# [Brief]
In your reply, reproduce the lines from the first one below to the line containing "every path: run", inclusive, exactly as they stand.
Segment Open
(** Whatever the transport, one probe opens exactly one connection, to
    the address and port of the config, with TLS as [_tls_expected] says
    and the host header as server name, and closes it exactly once, on
    every path: run over the network with a log, the probe answers as it
    does without the log, and the log holds that one call of
    [_open_stream] followed, when it gave a stream, by one call of
    [close] on that stream and nothing else. The call of [close] is the
    last thing the probe does to the network; when the connection cannot
    be opened the probe fails and touches nothing else. *)
Theorem do_probe_closes_what_it_opens (config : ParsedConfig) (timeout_s : Q) (w : W) :
  let use_ssl := _tls_expected config in
  let host_header :=
    or_str (Some (strip (or_str (Some (Parser.host config)) (add config)))) (add config) in
  let server_hostname := if use_ssl then Some host_header else None in
  let opened :=
    _open_stream (add config) (Parser.port config) use_ssl server_hostname timeout_s
      (perf_counter w).2 in
  let out := do_probe config timeout_s w in
  @do_probe _ (traced _) config timeout_s (w, [])
  = (out.1, (out.2, one_connection (add config) (Parser.port config) use_ssl
                      server_hostname timeout_s opened.1)) ∧
  match opened.1 with
  | Some stream => ∃ w', out.2 = close stream w'
  | None => out = (probe_failed, opened.2)
  end.
Proof.
  cbv zeta. unfold do_probe. cbv zeta.
  destruct (String.eqb _ "ws" || String.eqb _ "websocket");
    [split; [exact (probe_ws_traced [] _ _ _ _ _ _ _ _)
            |exact (proj2 (probe_ws_contract _ _ _ _ _ _ _ _))]|].
  destruct (String.eqb _ "grpc" || String.eqb _ "h2" || String.eqb _ "http2");
    [split; [exact (probe_http2_traced [] _ _ _ _ _ _)
            |exact (proj2 (probe_http2_contract _ _ _ _ _ _))]|].
  split; [exact (probe_tcp_traced [] _ _ _ _ _ _)
         |exact (proj2 (probe_tcp_contract _ _ _ _ _ _))].
Qed.

Lemma do_probe_failure_sentinel (config : ParsedConfig) (timeout_s : Q) (w : W) :
  ok (do_probe config timeout_s w).1 = false →
  latency_ms (do_probe config timeout_s w).1 = 999%Z.
Proof.
  unfold do_probe. cbv zeta.
  destruct (String.eqb _ "ws" || String.eqb _ "websocket");
    [exact (proj1 (probe_ws_contract _ _ _ _ _ _ _ _))|].
  destruct (String.eqb _ "grpc" || String.eqb _ "h2" || String.eqb _ "http2");
    [exact (proj1 (probe_http2_contract _ _ _ _ _ _))|].
  exact (proj1 (probe_tcp_contract _ _ _ _ _ _)).
Qed.

(** The latency of an outcome: at most [max_latency_ms] when active; the
    fixed 999 of a failed probe, or a measured latency above
    [max_latency_ms], when the outcome is a timeout. *)
Theorem test_server_latency_bounds (config : ParsedConfig) (timeout_s : Q)
    (max_latency_ms : Z) (w : W) :
  let out := (test_server config timeout_s max_latency_ms w).1 in
  (ServerTester.status out = "active" ∧ (ServerTester.latency out ≤ max_latency_ms)%Z) ∨
  (ServerTester.status out = "timeout" ∧
   (ServerTester.latency out = 999%Z ∨ (max_latency_ms < ServerTester.latency out)%Z)).
Proof.
  cbv zeta. rewrite test_server_unfold. cbv zeta.
  rewrite best_of_two_unfold.
  set (first := do_probe config timeout_s w).
  set (second := do_probe config timeout_s first.2).
  assert (Hfirst : ok first.1 = false → latency_ms first.1 = 999%Z)
    by apply do_probe_failure_sentinel.
  assert (Hsecond : ok second.1 = false → latency_ms second.1 = 999%Z)
    by apply do_probe_failure_sentinel.
  destruct (ok first.1) eqn:Hok1.
  - rewrite Hok1. cbn [negb orb].
    destruct (Z.ltb_spec max_latency_ms (latency_ms first.1)); simpl; auto.
  - destruct (ok second.1) eqn:Hok2; cbn [negb orb]; [|simpl; auto].
    destruct (Z.ltb_spec max_latency_ms (latency_ms second.1)); simpl; auto.
Qed.

End ProbeFacts.

(** TLS is expected exactly when the mode of the config, stripped and in
    lower case, is tls or reality, or when the port is 443: every other
    mode, the explicit none like the empty one, leaves the decision to the
    port. *)
Theorem tls_expected_iff (config : ParsedConfig) :
  let mode := lower (strip (Parser.tls config)) in
  _tls_expected config = true ↔
  mode = "tls" ∨ mode = "reality" ∨ Parser.port config = 443%Z.
Proof.
  cbv zeta. unfold _tls_expected. cbv zeta.
  destruct (String.eqb_spec (lower (strip (Parser.tls config))) "tls") as [->|Htls];
    [simpl; tauto|].
  destruct (String.eqb_spec (lower (strip (Parser.tls config))) "reality") as [->|Hre];
    [simpl; tauto|].
  cbn [orb]. rewrite Tauto.if_same, Z.eqb_eq. tauto.
Qed.

(** A normalized path starts with a slash, and normalizing it again gives
    the same path. *)
Theorem normalize_path_idempotent (path : string) :
  startswith (_normalize_path path) "/" = true ∧
  _normalize_path (_normalize_path path) = _normalize_path path.
Proof.
  unfold _normalize_path. cbv zeta.
  destruct (strip path) as [|c t] eqn:Hstrip; [done|].
  cbn [is_empty].
  destruct (startswith (String c t) "/") eqn:Hslash; cbn [negb].
  - split; [done|].
    rewrite <- Hstrip, strip_idempotent, Hstrip. cbn [is_empty]. by rewrite Hslash.
  - split; [done|].
    assert (strip ("/" +:+ String c t) = "/" +:+ String c t) as ->.
    { change ("/" +:+ String c t) with (String "/" (String c t)).
      unfold strip. rewrite lstrip_fixed by done. rewrite rstrip_cons by done.
      f_equal. rewrite <- Hstrip. unfold strip. apply rstrip_idempotent. }
    done.
Qed.

(* ===================================================================== *)
(** * More on the parser                                                  *)
(* ===================================================================== *)

Section ParserMore.
Context `{PyRuntime}.

Lemma int_of_str_raises (max_str_digits : nat) (s : string) (e : exn) :
  int_of_str max_str_digits s = Raise e → e = ValueError.
Proof.
  unfold int_of_str. cbv zeta.
  destruct (match int_rstrip (int_lstrip s) with
            | EmptyString => None
            | String c s' =>
                if Ascii.eqb c "-" then Z.opp <$> int_unsigned s'
                else if Ascii.eqb c "+" then int_unsigned s'
                else int_unsigned (String c s')
            end) as [z|]; [|by intros [= <-]].
  destruct (over_digit_limit _ _); [by intros [= <-]|done].
Qed.

(** [_parse_vmess] raises in two cases only: the decoded JSON is no
    object ([AttributeError]), or it is an object whose port text [int]
    refuses ([ValueError]): a text that is no number once the blanks of
    [int] are taken off, or a number of more digits than the limit of
    the interpreter. *)
Theorem parse_vmess_raises_iff (line : string) (source_id : option Z) (e : exn) :
  let payload := _safe_b64decode (sdrop 8 line) in
  _parse_vmess line source_id = Raise e ↔
  is_empty payload = false ∧
  ∃ data, json_loads payload = Some data ∧
    ((e = AttributeError ∧ ∀ d, data ≠ PDict d) ∨
     (e = ValueError ∧ ∃ d, data = PDict d ∧
        int_of_str int_max_str_digits (vmess_port_text d) = Raise ValueError)).
Proof.
  cbv zeta. unfold _parse_vmess. cbv zeta.
  destruct (is_empty (_safe_b64decode (sdrop 8 line))) eqn:Hempty.
  { split; [done|]. by intros [[=] _]. }
  destruct (json_loads (_safe_b64decode (sdrop 8 line))) as [data|] eqn:Hjson.
  2:{ split; [done|]. by intros [_ (data & [=] & _)]. }
  assert (Hdict : (∃ d, data = PDict d) ∨ (∀ d, data ≠ PDict d)).
  { destruct data; eauto; right; done. }
  destruct Hdict as [[d ->]|Hnot].
  - cbn [get mbind result_bind]. fold (vmess_port_text d).
    destruct (int_of_str int_max_str_digits (vmess_port_text d)) as [port|e'] eqn:Hint.
    + cbn [mbind result_bind]. split.
      * by case_match.
      * intros [_ (data & [= <-] & [[_ Hd]|[_ (d' & [= <-] & Hraise)]])];
          [by destruct (Hd d)|congruence].
    + cbn [mbind result_bind]. pose proof (int_of_str_raises _ _ _ Hint) as ->.
      split.
      * intros [= <-]. split; [done|]. exists (PDict d). split; [done|]. right. eauto.
      * intros [_ (data & [= <-] & [[_ Hd]|[-> _]])]; [by destruct (Hd d)|done].
  - assert (get data "add" = Raise AttributeError) as Hget.
    { destruct data; try done. by destruct (Hnot d). }
    rewrite Hget. cbn [mbind result_bind]. split.
    + intros [= <-]. split; [done|]. exists data. split; [done|]. by left.
    + intros [_ (data' & [= <-] & [[-> _]|[_ (d & -> & _)]])]; [done|].
      by destruct (Hnot d).
Qed.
Segment Closed
# [Response below]
(** Whatever the transport, one probe opens exactly one connection, to
    the address and port of the config, with TLS as [_tls_expected] says
    and the host header as server name, and closes it exactly once, on
    every path: run over the network with a log, the probe answers as it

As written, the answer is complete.